Roberto Lacchini ci ha inviato il seguente intervento che pubblichiamo volentieri
In chiave liberaldemocratica, il merito è l’unico vero ascensore sociale. Ma attenzione: da solo non produce automaticamente valore pubblico. Il sapere, per contare davvero, deve tradursi in saper fare, in risultati concreti, visibili, condivisi. E chi guida, chi ha responsabilità, non può fermarsi al comando. Il leader, a differenza del semplice dirigente, è colui che sa essere, cioè sa comportarsi in modo coerente, virtuoso, capace di ispirare. Non basta saper decidere: bisogna conoscere le persone, riconoscerne i limiti e i talenti, costruire fiducia e lavoro di squadra.
Oggi, le sfide sono troppo complesse per essere affrontate da soli. Il vero valore pubblico nasce dal merito, sì, ma quando si unisce a responsabilità condivisa, empatia e capacità di generare comunità attiva. Questo è il cuore di una leadership liberale, democratica e Repubblicana. Come ricordava Giuseppe Mazzini, “educare è fondare”: il merito non può essere disgiunto dalla formazione morale, civile e sociale dell’individuo. Non basta saper eccellere, bisogna orientare l’eccellenza al bene comune e se a questo non riesci stai da parte lascia il passo alla maestria vera. Il merito, quindi, non è solo una scala personale, ma un dovere verso la collettività.
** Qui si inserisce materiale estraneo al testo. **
(** C2. With votes requested only of nodes that are not a primary of an older term, a node never
    sends votes for two candidates of one term, although the vote is decided and recorded in
    separate stages, several requests are handled at once and a crash leaves only the document on
    disk. (Without the condition it can: [stepping_down_primary_votes_twice] below.) *)
Theorem node_votes_once_per_term p c cl0 cl T v x y :
  RSC.valid_config p c → _protocolVersion c = 1 →
  initial_cluster c cl0 → reachable c false cl0 cl →
  (T, v, x) ∈ cl_granted cl → (T, v, y) ∈ cl_granted cl → x = y.
Proof.
  intros (_ & _ & _ & _ & Hval & _) Hpv Hinit Hreach Hx Hy.
  eapply one_vote_per_term; [by eapply reachable_ClusterInv|done..].
Qed.
Lemma node_votes_once_per_term_witness :
  (2, 1, 0) ∈ cl_granted ex_end ∧ ∀ y, (2, 1, y) ∈ cl_granted ex_end → 0 = y.
Proof.
  split; [left|]. intros y Hy.
  apply (node_votes_once_per_term RSC.example_params RSC.example_config ex_start ex_end 2 1 0 y).
  - exact RSC.example_valid.
  - reflexivity.
  - exact ex_initial.
  - exact ex_reachable.
  - left.
  - exact Hy.
Defined.

(** *** The vote of a primary that steps down

    [updateTerm] does not record the new term when the node is primary: it only starts the
    step-down.  The vote that follows is granted in the request's term while the node's own term
    stays behind, so a request of a term in between is granted too and overwrites [_lastVote];
    a second request of the first term then gets a second vote. *)
Definition dv_args (term candidate : Z) : ReplSetRequestVotesArgs :=
  mkVoteArgs (RSC.str "rs0") term candidate 1 ex_op false.
Definition dv_primary : Node :=
  mkNode (example_topo <| _role := leader |> <| _currentPrimaryIndex := 0 |>) None [] [].
Definition dv_start : Cluster := mkCluster [dv_primary] [] [] [].
Definition dv_request (term candidate : Z) (n : Node) : Node :=
  node_of (begin_vote_request (dv_args term candidate) 5000 n) n.
Definition dv_decide (term candidate : Z) (n : Node) : Node :=
  node_of (decide_vote (dv_args term candidate) ex_op n) n.
Definition dv1 : Node := dv_request 3 1 dv_primary.
Definition dv2 : Node := node_of (on_topo (exec CStepDownIfPending) dv1) dv1.
Definition dv3 : Node := dv_decide 3 1 dv2.
Definition dv4 : Node := (finish_vote true (mkLastVote 3 1) dv3).2.
Definition dv5 : Node := dv_request 2 2 dv4.
Definition dv6 : Node := dv_decide 2 2 dv5.
Definition dv7 : Node := dv_request 3 2 dv6.
Definition dv8 : Node := dv_decide 3 2 dv7.
Definition dv9 : Node := (finish_vote true (mkLastVote 3 2) dv8).2.
Lemma stepping_down_primary_votes_twice :
  initial_cluster RSC.example_config dv_start ∧
  ∃ cl, reachable RSC.example_config true dv_start cl ∧
    (3, 0, 1) ∈ cl_granted cl ∧ (3, 0, 2) ∈ cl_granted cl.
Proof.
  split.
  { split; [|done]. intros [|i] n; [|done]. intros [= <-]. split_and!; try done; vm_compute; congruence. }
  eexists. split.
  - eapply reach_step; [eapply reach_step; [eapply reach_step;
      [eapply reach_step; [eapply reach_step; [eapply reach_step;
      [eapply reach_step; [eapply reach_step; [eapply reach_step; [apply reach_refl|]|]|]|]|]|]|]|]|].
    + eapply (step_begin _ _ _ 0 dv_primary (dv_args 3 1) 5000 _ dv1); [..|done]; vm_compute; reflexivity.
    + apply (step_call _ _ _ 0 dv1 CStepDownIfPending dv2); vm_compute; reflexivity.
    + eapply (step_decide _ _ _ 0 dv2 (dv_args 3 1) ex_op _ dv3); [|in_by_computation|]; vm_compute; reflexivity.
    + apply (step_finish _ _ _ 0 dv3 (mkLastVote 3 1) dv4); [|in_by_computation|]; vm_compute; reflexivity.
    + eapply (step_begin _ _ _ 0 dv4 (dv_args 2 2) 5000 _ dv5); [..|done]; vm_compute; reflexivity.
    + eapply (step_decide _ _ _ 0 dv5 (dv_args 2 2) ex_op _ dv6); [|in_by_computation|]; vm_compute; reflexivity.
    + eapply (step_begin _ _ _ 0 dv6 (dv_args 3 2) 5000 _ dv7); [..|done]; vm_compute; reflexivity.
    + eapply (step_decide _ _ _ 0 dv7 (dv_args 3 2) ex_op _ dv8); [|in_by_computation|]; vm_compute; reflexivity.
    + apply (step_finish _ _ _ 0 dv8 (mkLastVote 3 2) dv9); [|in_by_computation|]; vm_compute; reflexivity.
  - split; in_by_computation.
Qed.
(** Nothing uncommitted is at or before the commit point. *)
Lemma newest_at_committed s : CInv pv s → newest_at s (rc_lastCommittedOpTime s) = rc_currentCommittedSnapshot s
  ∧ later_than s (rc_lastCommittedOpTime s) = rc_uncommittedSnapshots s.
Proof.
  intros [_ _ Hl _ [_ Hu _]]. unfold newest_at, later_than.
  assert (∀ l, Forall (λ n, in_protocol pv (sn_opTime n) ∧ OT.isNull (sn_opTime n) = false ∧
    sn_name n ≤ Snap.max_name ∧ lex_lt (rc_lastCommittedOpTime s) (sn_opTime n)) l →
    List.filter (λ n, OT.leb (sn_opTime n) (rc_lastCommittedOpTime s)) l = [] ∧
    List.filter (λ n, OT.ltb (rc_lastCommittedOpTime s) (sn_opTime n)) l = l) as Hgen;
    [|by destruct (Hgen _ Hu) as [-> ->]].
  induction 1 as [|n l (Hp & _ & _ & Hlt) _ [IH1 IH2]]; [done|]. simpl.
  rewrite (proj2 (OT_ltb_protocol pv _ _ Hl Hp)), IH2 by done.
  pose proof (OT_leb_protocol pv (sn_opTime n) (rc_lastCommittedOpTime s) Hp Hl) as Hle.
  destruct (OT.leb _ _); [|done]. by destruct (proj1 Hle eq_refl).
Qed.
(* ===== verification/ConfigChangeInv.v ===== *)
(** * Changes of configuration cannot disturb each other

    The parts of ConfigChange.v as one system: any number of commands and heartbeats, cut where
    they give up their locks and interleaved with everything else the node does.  The invariant
    says which part may be outstanding in which [_rsConfigState]; from it follow that no
    assertion of a change is ever tripped, that at most one change is under way, and that the
    configuration only moves forward. *)
From S2P Require Import Prelude ReplTime ParseNumber HostAndPort ReplTag ReplConfig ConfigChecks Heartbeat Topology TopologyElection TopologySync TopologyHeartbeat TopologyInv Election QuorumCheck Voting Commit ConfigInstall ConfigInstallInv ConfigChange.

(** [sy_post]: the member state action of a configuration just installed is still to be
    performed, under the [_topoMutex] that the installation took. *)
Record ChangeSys := mkChangeSys { sy_node : Coordinator; sy_flights : list Flight; sy_post : bool }.
#[export] Instance ChangeSys_eta : Eta ChangeSys := λ y,
  mkChangeSys (sy_node y) (sy_flights y) (sy_post y).

Module ChangeInv.
Import Topo TopoElect TopoSync TopoHB TopoInv Commit Install InstallInv Change.
Implicit Types s : Coordinator.

(** ** Heartbeats and the topology coordinator

    In protocol version 1 a response asks for a new configuration only if it brings a newer one,
    and changes neither the role nor the configuration. *)
Record hb_frame t t' : Prop := mkHbFrame {
  hf_config : _rsConfig t' = _rsConfig t; hf_self : _selfIndex t' = _selfIndex t;
  hf_role : _role t' = _role t;
  hf_read : _storageEngineSupportsReadCommitted t' = _storageEngineSupportsReadCommitted t }.
#[local] Instance hb_frame_refl : Reflexive hb_frame.
Proof. by split. Qed.
Lemma hb_frame_trans t t' t'' : hb_frame t t' → hb_frame t' t'' → hb_frame t t''.
Proof. intros [] []. split; congruence. Qed.
Lemma record_ping_frame rtt target r t : wlp (record_ping rtt target r) (λ _, hb_frame t) t.
Proof.
  unfold record_ping, touch_ping. apply wlp_bind, wlp_bind, wlp_modify, wlp_gets.
  apply wlp_bind, wlp_invariant. intros _. apply wlp_bind, wlp_modify, wlp_ret.
  by destruct (_pings t !! HP.key target); split.
Qed.
Lemma update_primary_frame i now o t :
  wlp (_updatePrimaryFromHBDataV1 i now o) (λ a t', hb_frame t t' ∧ _action a ≠ Reconfig) t.
Proof.
  unfold _updatePrimaryFromHBDataV1, setMyHeartbeatMessage.
  apply wlp_bind, wlp_invariant. intros _. apply wlp_bind, wlp_gets.
  destruct (_ =? -1); [by apply wlp_ret|]. destruct (_ =? _); [by apply wlp_ret|].
  apply wlp_bind, wlp_reads. intros pi _. apply wlp_bind, wlp_modify.
  destruct (pi =? -1); [by apply wlp_ret|]. apply wlp_bind, wlp_modify.
  apply wlp_bind, wlp_reads. intros [] _; apply wlp_ret; by repeat case_match.
Qed.
Lemma heartbeat_response_frame now rtt target r reason o t :
  (_isInitialized (_rsConfig t) = true → _protocolVersion (_rsConfig t) = 1) →
  wlp (processHeartbeatResponse now rtt target r reason o)
    (λ a t', hb_frame t t' ∧ (_action a = Reconfig → offers_newer_config t r = true)) t.
Proof.
  intros Hpv. unfold processHeartbeatResponse. apply wlp_bind, wlp_reads. intros st _.
  apply wlp_bind. eapply wlp_mono; [|apply record_ping_frame]. intros ping t1 Hf.
  apply wlp_bind, wlp_reads. intros iv _. apply wlp_bind, wlp_gets. unfold id.
  assert (offers_newer_config t1 r = offers_newer_config t r) as ->.
  { unfold offers_newer_config. by rewrite (hf_config _ _ Hf). }
  destruct (offers_newer_config t r) eqn:Hof; [by apply wlp_ret|].
  rewrite (hf_config _ _ Hf). destruct (_isInitialized _) eqn:Hi; simpl; [|by apply wlp_ret].
  destruct (_ =? -1); [by apply wlp_ret|]. apply wlp_bind, wlp_invariant. intros _.
  apply wlp_bind, wlp_reads. intros d _. apply wlp_bind, wlp_modify. rewrite (Hpv eq_refl). simpl.
  apply wlp_bind. eapply wlp_mono; [|apply update_primary_frame]. intros a t2 [Hf2 Ha].
  apply wlp_ret. split; [|done]. eapply hb_frame_trans; [exact Hf|]. by eapply hb_frame_trans; [|exact Hf2].
Qed.

Section system.
Context (p : ServerParams) (isSelf : HostAndPort → bool) (ourSetName : chars) (fromTerm : Z → Z).
Hypothesis isSelf_ext : ∀ a b, HP.key a = HP.key b → isSelf a = isSelf b.
Abbreviation node_ok := (node_ok isSelf).
Abbreviation acceptable := (acceptable isSelf).
(** Up to the release of the partition's mutex: the answer, or [None] to go on to the bucket. *)
Definition unlock_begin (resId locker : Z) : LM (option bool) :=
  request ← reads (the_request 557 resId locker);
  invariant 557 (λ _, 0 <? rq_recursiveCount request) ;;
  let count := rq_recursiveCount request - 1 in
  set_request resId locker (λ r, r <| rq_recursiveCount := count |>) ;;
  if has_status STATUS_GRANTED request && (0 <? count) then mret (Some false)
  else if rq_partitioned request then
    invariant 567 (λ _, has_status STATUS_GRANTED request || has_status STATUS_CONVERTING request) ;;
    s ← gets id;
    match find_partitioned resId locker s with
    | Some _ =>
        modify (λ s, s <| lm_partitions :=
          alter (unlink locker) (_getPartition locker, resId) (lm_partitions s) |>) ;;
        mret (Some true)
    | None => mret None
    end
  else mret None.
Definition unlock_finish (resId locker : Z) : LM bool :=
  r ← on_head 579 resId (unlock_head locker);
  let '(gone, lockers) := r in
  notify resId lockers ;;
  mret gone.
Definition unlock (resId locker : Z) : LM bool :=
  r ← unlock_begin resId locker;
  match r with
  | Some res => mret res
  | None => unlock_finish resId locker
  end.
Definition downgrade (resId locker : Z) (newMode : LockMode) : LM () :=
  notified ← on_head 633 resId (downgrade_head locker newMode);
  notify resId notified.

Definition cleanup_resource (resId : Z) : LM () :=
  migrate_if_partitioned resId ;;
  h ← on_head 666 resId (gets id);
  if grantedModes h =? 0 then
    invariant 674 (λ _, is_empty (grantedList h)) ;;
    invariant 676 (λ _, conflictModes h =? 0) ;;
    invariant 677 (λ _, is_empty (conflictList h)) ;;
    invariant 679 (λ _, conversionsCount h =? 0) ;;
    invariant 680 (λ _, compatibleFirstCount h =? 0) ;;
    modify (λ s, s <| lm_heads := delete resId (lm_heads s) |>)
  else mret tt.
Definition _cleanupUnusedLocksInBucket (bucket : Z) : LM () :=
  s ← gets id;
  mfoldl (λ (_ : ()) resId, cleanup_resource resId) tt
    (filter (λ resId, _getBucket resId = bucket) (elements (dom (lm_heads s) : gset Z))).
Definition cleanupUnusedLocks : LM () :=
  mfoldl (λ (_ : ()) i, _cleanupUnusedLocksInBucket i) tt (seqZ 0 _numLockBuckets).
End Manager.
(* ===== verification/LockManagerInv.v ===== *)
(** * The invariant of the lock manager

    What holds of every resource between two critical sections: its head satisfies the invariant of
    LockHeadInv, a partitioned head has only intent modes and no conflicts, the partitioned lists
    hold granted intent requests of their own lockers, and nobody has two requests. *)
From S2P Require Import Prelude LockManager LockHeadInv LockHeadOps.
Import Mode Head Manager.
Implicit Types (h : LockHead) (r : LockRequest) (s : LockManager) (res k p : Z).

(** A request of the resource, on its head or in one of its partitions. *)
Definition present s res r : Prop :=
  (∃ h, lm_heads s !! res = Some h ∧ r ∈ requests h) ∨ (∃ p l, lm_partitions s !! (p, res) = Some l ∧ r ∈ l).
(** The recursion count fits the status; [pending]: its owner has counted it down and is about to
    enter the critical section of [unlock]. *)
Definition req_ok (pending : bool) r : Prop :=
  match rq_status r with
  | STATUS_GRANTED => (if pending then 0 else 1) ≤ rq_recursiveCount r
  | STATUS_WAITING => rq_recursiveCount r = (if pending then 0 else 1) ∧ rq_partitioned r = false
  | STATUS_CONVERTING => (if pending then 1 else 2) ≤ rq_recursiveCount r
  | STATUS_NEW => False
  end.
Definition part_ok p r : Prop :=
  is_intent (rq_mode r) = true ∧ rq_status r = STATUS_GRANTED ∧ rq_convertMode r = MODE_NONE ∧
  rq_partitioned r = true ∧ _getPartition (rq_locker r) = p.
Definition intent_only h : Prop :=
  conflictList h = [] ∧ ∀ r, r ∈ grantedList h → is_intent (rq_mode r) = true ∧ rq_status r = STATUS_GRANTED.
(** A request on its way from one critical section of [lock] to the other. *)
Definition pending_ok k r : Prop :=
  rq_locker r = k ∧ rq_status r = STATUS_NEW ∧ rq_recursiveCount r = 1 ∧ rq_mode r ≠ MODE_NONE ∧
  rq_convertMode r = MODE_NONE ∧ rq_partitioned r = is_intent (rq_mode r).

Section invariant.
Context (ids : gset Z).
Implicit Types (pl : gmap (Z * Z) LockRequest) (pu : gset (Z * Z)).

Record RInv s pl pu res : Prop := mkRInv {
  ri_head : ∀ h, lm_heads s !! res = Some h → HInv h ∧ (partitions h ≠ [] → intent_only h);
  ri_present : ∀ r, present s res r →
    rq_locker r ∈ ids ∧ req_ok (bool_decide ((res, rq_locker r) ∈ pu)) r;
  ri_part : ∀ p l, lm_partitions s !! (p, res) = Some l → NoDup (lockers l) ∧
    (∀ r, r ∈ l → part_ok p r ∧ (res, rq_locker r) ∉ pu) ∧
    ∃ h, lm_heads s !! res = Some h ∧ p ∈ partitions h ∧ ∀ r, r ∈ l → rq_locker r ∉ lockers (requests h);
  ri_lock : ∀ k r, pl !! (res, k) = Some r → pending_ok k r ∧ k ∈ ids ∧ ∀ r', present s res r' → rq_locker r' ≠ k;
  ri_unlock : ∀ k, (res, k) ∈ pu → ∃ h, lm_heads s !! res = Some h ∧ k ∈ lockers (requests h) }.

(** Only [res] is touched. *)
Definition elsewhere res s s' : Prop :=
  ∀ res', res' ≠ res → lm_heads s' !! res' = lm_heads s !! res' ∧
    ∀ p, lm_partitions s' !! (p, res') = lm_partitions s !! (p, res').
Lemma elsewhere_refl res s : elsewhere res s s.
Proof. done. Qed.
Lemma elsewhere_trans res s s' s'' : elsewhere res s s' → elsewhere res s' s'' → elsewhere res s s''.
Proof.
  intros H H' res' Hne. destruct (H res' Hne) as [Hh Hp], (H' res' Hne) as [Hh' Hp'].
  split; [congruence|]. intros p. by rewrite Hp', Hp.
Qed.
Lemma present_same s s' res r :
  lm_heads s' !! res = lm_heads s !! res → (∀ p, lm_partitions s' !! (p, res) = lm_partitions s !! (p, res)) →
  present s' res r ↔ present s res r.
Proof. intros Hh Hp. unfold present. rewrite Hh. by setoid_rewrite Hp. Qed.
(** The invariant of a resource depends on that resource only. *)
Lemma RInv_same s s' pl pl' pu pu' res :
  lm_heads s' !! res = lm_heads s !! res → (∀ p, lm_partitions s' !! (p, res) = lm_partitions s !! (p, res)) →
  (∀ k, pl' !! (res, k) = pl !! (res, k)) → (∀ k, (res, k) ∈ pu' ↔ (res, k) ∈ pu) →
  RInv s pl pu res → RInv s' pl' pu' res.
Proof.
  intros Hh Hp Hl Hu [H1 H2 H3 H4 H5]. split.
  - by rewrite Hh.
  - intros r Hr. rewrite (present_same s s') in Hr by done. rewrite (bool_decide_ext _ ((res, rq_locker r) ∈ pu)); auto.
  - intros p l Hpl. rewrite Hp in Hpl. rewrite Hh. setoid_rewrite Hu. by apply H3.
  - intros k r Hr. rewrite Hl in Hr. destruct (H4 k r Hr) as (? & ? & Hn). split_and!; [done..|].
    intros r' Hr'. apply Hn. by rewrite (present_same s s') in Hr'.
  - intros k Hk. rewrite Hh. by apply H5, Hu.
Qed.

(** ** Finding requests *)
Section find.
Context (s : LockManager) (pl : gmap (Z * Z) LockRequest) (pu : gset (Z * Z)) (res : Z) (HR : RInv s pl pu res).

Lemma find_partitioned_iff k r :
  find_partitioned res k s = Some r ↔
  ∃ l, lm_partitions s !! (_getPartition k, res) = Some l ∧ r ∈ l ∧ rq_locker r = k.
Proof.
  unfold find_partitioned. rewrite bind_Some. split.
  - intros (l & Hl & Hf). exists l. split; [done|]. eapply find_by_locker; [|done]. by apply (ri_part _ _ _ _ HR _ _ Hl).
  - intros (l & Hl & Hr & <-). exists l. split; [done|]. apply find_locker; [|done]. by apply (ri_part _ _ _ _ HR _ _ Hl).
Qed.
Lemma partition_of p l r : lm_partitions s !! (p, res) = Some l → r ∈ l → p = _getPartition (rq_locker r).
Proof. intros Hl Hr. destruct (ri_part _ _ _ _ HR _ _ Hl) as (_ & Hok & _). by destruct (Hok r Hr) as [(_ & _ & _ & _ & <-) _]. Qed.
(** A locker with a request in a partition has none on the head. *)
Lemma partitioned_not_on_head k r h :
  find_partitioned res k s = Some r → lm_heads s !! res = Some h → k ∉ lockers (requests h).
Proof.
  intros (l & Hl & Hr & <-)%find_partitioned_iff Hh. destruct (ri_part _ _ _ _ HR _ _ Hl) as (_ & _ & h' & Hh' & _ & Hd).
  assert (h' = h) as -> by congruence. by apply Hd.
Qed.
Lemma find_request_iff k r : find_request res k s = Some r ↔ present s res r ∧ rq_locker r = k.
Proof.
  unfold find_request. split.
  - destruct (find_partitioned res k s) as [r'|] eqn:E.
    + intros [= ->]. apply find_partitioned_iff in E as (l & Hl & Hr & Hk). split; [|done]. right. eauto.
    + intros (h & Hh & Hf)%bind_Some. destruct (ri_head _ _ _ _ HR h Hh) as [[HC _] _].
      apply findRequest_iff in Hf as [Hr Hk]; [|done]. split; [|done]. left. eauto.
  - intros [[(h & Hh & Hr)|(p & l & Hl & Hr)] Hk].
    + assert (find_partitioned res k s = None) as ->.
      { destruct (find_partitioned res k s) as [r'|] eqn:E; [|done]. exfalso.
        apply (partitioned_not_on_head k r' h E Hh). subst k. by apply list_elem_of_fmap_2. }
      rewrite Hh. simpl. destruct (ri_head _ _ _ _ HR h Hh) as [[HC _] _]. by apply findRequest_iff.
    + pose proof (partition_of p l r Hl Hr) as ->. subst k. by rewrite (proj2 (find_partitioned_iff (rq_locker r) r)) by eauto.
Qed.
End find.

(** ** Code on one head *)
Lemma alter_lookup {K A} `{Countable K} (f : A → A) (m : gmap K A) i x :
  m !! i = Some x → alter f i m = <[i := f x]> m.
Proof.
  intros Hi. apply map_eq. intros j. destruct (decide (i = j)) as [<-|Hne].
  - by rewrite lookup_alter_eq, Hi, lookup_insert_eq.
  - by rewrite lookup_alter_ne, lookup_insert_ne.
Qed.
Lemma wp_on_head {A} line res (m : HM A) Q s h :
  lm_heads s !! res = Some h →
  wp m (λ a h', Q a (s <| lm_heads := <[res := h']> (lm_heads s) |>)) h → wp (on_head line res m) Q s.
Proof. intros Hh. unfold wp, on_head. rewrite Hh. by destruct (m h) as [[a h']|]. Qed.
Lemma same_manager s : s <| lm_heads := lm_heads s |> = s.
Proof. by destruct s. Qed.
Lemma same_head s res h : lm_heads s !! res = Some h → s <| lm_heads := <[res := h]> (lm_heads s) |> = s.
Proof. intros Hh. rewrite insert_id by done. apply same_manager. Qed.
(** Code that only reads the head. *)
Lemma wp_peek {A} line res (f : LockHead → A) Q s h :
  lm_heads s !! res = Some h → Q (f h) s → wp (on_head line res (gets f)) Q s.
Proof. intros Hh HQ. apply (wp_on_head _ _ _ _ _ h); [done|]. wp_simpl. by rewrite same_head. Qed.
Lemma wp_on_head_check {A} line line' res b (k : LM A) Q s h :
  lm_heads s !! res = Some h → b h = true → wp k Q s → wp (on_head line res (invariant line' b) ;; k) Q s.
Proof.
  intros Hh Hb HQ. apply wp_bind, (wp_on_head _ _ _ _ _ h); [done|]. wp_simpl. split; [done|]. by rewrite same_head.
Qed.
Lemma head_elsewhere s res h : elsewhere res s (s <| lm_heads := <[res := h]> (lm_heads s) |>).
Proof. intros res' Hne. simpl. by rewrite lookup_insert_ne. Qed.

Lemma size_bound l : NoDup (lockers l) → (∀ r, r ∈ l → rq_locker r ∈ ids) → vsize l ≤ Z.of_nat (size ids).
Proof.
  intros Hnd Hin. assert (list_to_set (lockers l) ⊆ ids) as Hs.
  { intros k. rewrite elem_of_list_to_set. intros (r & -> & Hr)%list_elem_of_fmap. auto. }
  apply subseteq_size in Hs. rewrite size_list_to_set in Hs by done. unfold lockers, vsize in *. rewrite length_fmap in Hs. lia.
Qed.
Solo così diventa leva di emancipazione e strumento per una democrazia viva, partecipata, fondata sulla responsabilità e sulla libertà. In questo senso, il merito è davvero Repubblicano: perché mette in moto energie, ma le indirizza verso un progetto comune, in cui ciascuno vale non solo per ciò che sa, ma per ciò che fa e per ”perché” lo fa. Le sfide di oggi sono troppo complesse per essere affrontate da soli o con l’improvvisazione. L’esperienza di governo del Movimento 5 Stelle, oggi campo largo, ha mostrato chiaramente i limiti di una politica senza maestria, senza visione, dove la retorica dell’onestà ha spesso mascherato l’assenza di competenza. L’onestà è una precondizione, ma non basta se manca la capacità di costruire, gestire, innovare. L’inefficienza non è neutra: costa tempo, risorse, fiducia. In breve: il merito diventa privilegio individuale o sterile competizione. Al contrario, se unito all’etica pubblica, il merito diventa strumento di emancipazione, leva per una democrazia viva, partecipata, fondata sulla libertà responsabile. Il merito è davvero repubblicano quando serve non solo a salire, ma a sollevare anche gli altri, costruendo un progetto collettivo. Una Repubblica che riconosce il valore del singolo, ma che lo misura sulla sua capacità di contribuire al bene di tutti. Questo è il cuore di una leadership liberale, democratica e profondamente umana.